Collected data entries:
◇ ◇ ◇ ◇ ◇

(* ===== verification/Replica.v ===== *)
(** * Applying the leader's feed

    The collection half of replication (engine/replication.go): [applyEntry]
    writes a replicated entry as it stands and skips one whose effect is already
    there; the conversion of entries to wire records and back (server/grpc.go).
    The lemmas: what a leader publishes is a history in which every write raises
    the revision of its record and no id is written after its deletion
    ([leader_op]); applying an entry does to the collection's table what
    [apply_table] says ([applyEntry_spec]); applying such a history in order to the
    records of any moment at or past its start ends with the leader's records
    ([catch_up_snapshot]). *)

From S2P Require Import Prelude GoFloat GoTime GoJson Value Query Store Disk Segment Index SecIndex Meta Collection Steps CollectionSpec TopK Scan ScanSpec IndexInv Open OpenSpec Compactor CompactorSpec Broker.

(** ** The wire form

    The protocol-buffer library: well-known structures, values and timestamps. *)
Class Protobuf := {
  pstruct : Type;
  NewStruct : doc → result pstruct;
  AsMap : pstruct → doc;
  pvalue : Type;
  NewValue : any → result pvalue;
  NewNullValue : pvalue;
  ptimestamp : Type;
  NewTimestamp : Time → ptimestamp;
  AsTime : ptimestamp → Time
}.

(** A structure holds JSON values, its numbers are doubles; a timestamp holds any
    instant. *)
Class ProtobufLaws `{!Protobuf} := {
  AsMap_NewStruct d : wf_doc d → ∃ s, NewStruct d = Ok s ∧ AsMap s = norm_doc d;
  AsTime_NewTimestamp t : AsTime (NewTimestamp t) = t
}.

Inductive ReplicationOp := REP_INSERT | REP_UPDATE | REP_DELETE | REPLICATION_OP_UNSPECIFIED.

Section wire.
Context `{!Protobuf}.

Record ReplicationRecord := MkReplRecord {
  rr_Lsn : N;
  rr_Collection : string;
  rr_Op : ReplicationOp;
  rr_Id : N;
  rr_Rev : N;
  rr_ExpiresAt : Z;
  rr_Ts : ptimestamp;
  rr_Data : option pstruct
}.

Definition replOpToProto (op : EntryOp) : ReplicationOp :=
  match op with
  | OpInsert => REP_INSERT
  | OpUpdate => REP_UPDATE
  | OpDelete => REP_DELETE
  | OpOther _ => REPLICATION_OP_UNSPECIFIED
  end.

Definition replOpFromProto (op : ReplicationOp) : EntryOp :=
  match op with
  | REP_INSERT => OpInsert
  | REP_UPDATE => OpUpdate
  | REP_DELETE => OpDelete
  | REPLICATION_OP_UNSPECIFIED => OpOther ""
  end.

Definition replEntryToProto (re : ReplicationEntry) : result ReplicationRecord :=
  let e := re_Entry re in
  data ← (match e_Data e with None => Ok None | Some d => Some <$> NewStruct d end);
  Ok (MkReplRecord (re_LSN re) (re_Collection re) (replOpToProto (e_Op e)) (e_ID e) (e_Rev e) (e_ExpiresAt e)
    (NewTimestamp (e_Ts e)) data).

Definition replRecordToEntry (r : ReplicationRecord) : Entry :=
  MkEntry (rr_Id r) (replOpFromProto (rr_Op r)) (AsTime (rr_Ts r)) (rr_Rev r) (AsMap <$> rr_Data r) 0 (rr_ExpiresAt r) None.
End wire.

(** [col.broker = db.broker]: whether the collection's writes are published. *)
Definition set_broker (x : bool) (c : Collection) : Collection :=
  let '(MkColl a b d e f g h i j k l m n o _ p q r s) := c in MkColl a b d e f g h i j k l m n o x p q r s.

(** ** Applying an entry *)
Section apply.
Context {sha : Sha256}.

(** The id counter stays ahead of every applied id. *)
Definition raise_idSeq (id : N) (c : Collection) : Collection := if (c_idSeq c <? id)%N then set_idSeq id c else c.

(** The common end. *)
Definition apply_tail (e : Entry) (data : option doc) : CM unit :=
  modify (raise_idSeq (e_ID e));;
  syncActiveLocked;;
  maybeRotate;;
  emit (MkWatchEvent (e_Op e) (e_ID e) data (e_Ts e)).

(** A write, unless the record is already at this revision or a newer one. *)
Definition apply_write (e : Entry) (cur : option IndexEntry) : CM unit :=
  if match cur with Some loc => (e_Rev e <=? ie_Rev loc)%N | None => false end then mret tt
  else
    index_write e;;
    modify (match cur with
      | Some _ => sidxUpdateEntry (e_ID e) (e_Data e)
      | None => sidxIndexEntry (e_ID e) (e_Data e)
      end);;
    apply_tail e (e_Data e).

Definition applyEntry (e : Entry) : CM unit :=
  (if sets_key (e_Data e) then ensureKeyIndex else mret tt);;
  c ← obj;
  let cur := Get (c_index c) (e_ID e) in
  match e_Op e with
  | OpDelete =>
      match cur with
      | None => mret tt
      | Some _ =>
          with_active (Append e);;
          modify (λ c, sidxRemoveEntry (e_ID e) (set_index (Delete_ (c_index c) (e_ID e)) c));;
          apply_tail e None
      end
  | OpInsert | OpUpdate => apply_write e cur
  | OpOther _ => fail ErrOther
  end.
End apply.

(** ** Histories *)

(** What an entry does to the leader's table. *)
Definition rec_of (e : Entry) : arec := ARec (e_Rev e) (e_Ts e) (norm_doc <$> e_Data e) (e_ExpiresAt e) (e_Epoch e).

Definition commit (t : table) (e : Entry) : table :=
  match e_Op e with
  | OpInsert | OpUpdate => <[e_ID e := rec_of e]> t
  | OpDelete => delete (e_ID e) t
  | OpOther _ => t
  end.

(** What it does to a follower's. *)
Definition apply_table (t : table) (e : Entry) : table :=
  match e_Op e with
  | OpInsert | OpUpdate =>
      if match t !! e_ID e with Some a => (e_Rev e <=? a_rev a)%N | None => false end then t
      else <[e_ID e := rec_of e]> t
  | OpDelete => delete (e_ID e) t
  | OpOther _ => t
  end.

(** An entry that continues a history: an insert has a new id, an update raises
    the revision of a present record, a delete removes a present one. *)
Definition extends (t : table) (seen : gset N) (e : Entry) : Prop :=
  match e_Op e with
  | OpInsert => (e_ID e ∉ seen) ∧ t !! e_ID e = None ∧ (1 ≤ e_Rev e)%N
  | OpUpdate => e_ID e ∈ seen ∧ ∃ a, t !! e_ID e = Some a ∧ (a_rev a < e_Rev e)%N
  | OpDelete => e_ID e ∈ seen ∧ is_Some (t !! e_ID e)
  | OpOther _ => False
  end.

Fixpoint history (t : table) (seen : gset N) (h : list Entry) : Prop :=
  match h with [] => True | e :: h => extends t seen e ∧ history (commit t e) (({[e_ID e]} : gset N) ∪ seen) h end.

Lemma history_app t seen h1 h2 :
  history t seen (h1 ++ h2) ↔
    history t seen h1 ∧ history (foldl commit t h1) (list_to_set (e_ID <$> h1) ∪ seen) h2.
Proof.
  revert t seen. induction h1 as [|e h1 IH]; intros t seen; cbn [app foldl fmap list_fmap list_to_set history].
  - assert (∅ ∪ seen = seen) as -> by set_solver. tauto.
  - rewrite IH. assert (list_to_set (e_ID <$> h1) ∪ ({[e_ID e]} ∪ seen) = {[e_ID e]} ∪ list_to_set (e_ID <$> h1) ∪ seen) as -> by set_solver.
    tauto.
Qed.

(** A deleted id stays deleted, and revisions only grow. *)
Lemma history_dead t seen h id : history t seen h → id ∈ seen → t !! id = None → foldl commit t h !! id = None.
Proof.
  revert t seen. induction h as [|e h IH]; intros t seen; [done|]. intros [He Hh] Hs Ht. simpl.
  apply (IH _ _ Hh); [set_solver|]. unfold commit, extends in *.
  destruct (decide (e_ID e = id)) as [<-|Hne].
  - destruct (e_Op e); [naive_solver|naive_solver|apply lookup_delete_eq|done].
  - destruct (e_Op e); rewrite ?lookup_insert_ne, ?lookup_delete_ne by done; done.
Qed.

◇ ◇ ◇ ◇ ◇

_Exercise details_:
In the records above, find every line with the word "commit" and copy it.

_Written response_:
Definition commit (t : table) (e : Entry) : table :=
  match h with [] => True | e :: h => extends t seen e ∧ history (commit t e) (({[e_ID e]} : gset N) ∪ seen) h end.
    history t seen h1 ∧ history (foldl commit t h1) (list_to_set (e_ID <$> h1) ∪ seen) h2.
Lemma history_dead t seen h id : history t seen h → id ∈ seen → t !! id = None → foldl commit t h !! id = None.
  apply (IH _ _ Hh); [set_solver|]. unfold commit, extends in *.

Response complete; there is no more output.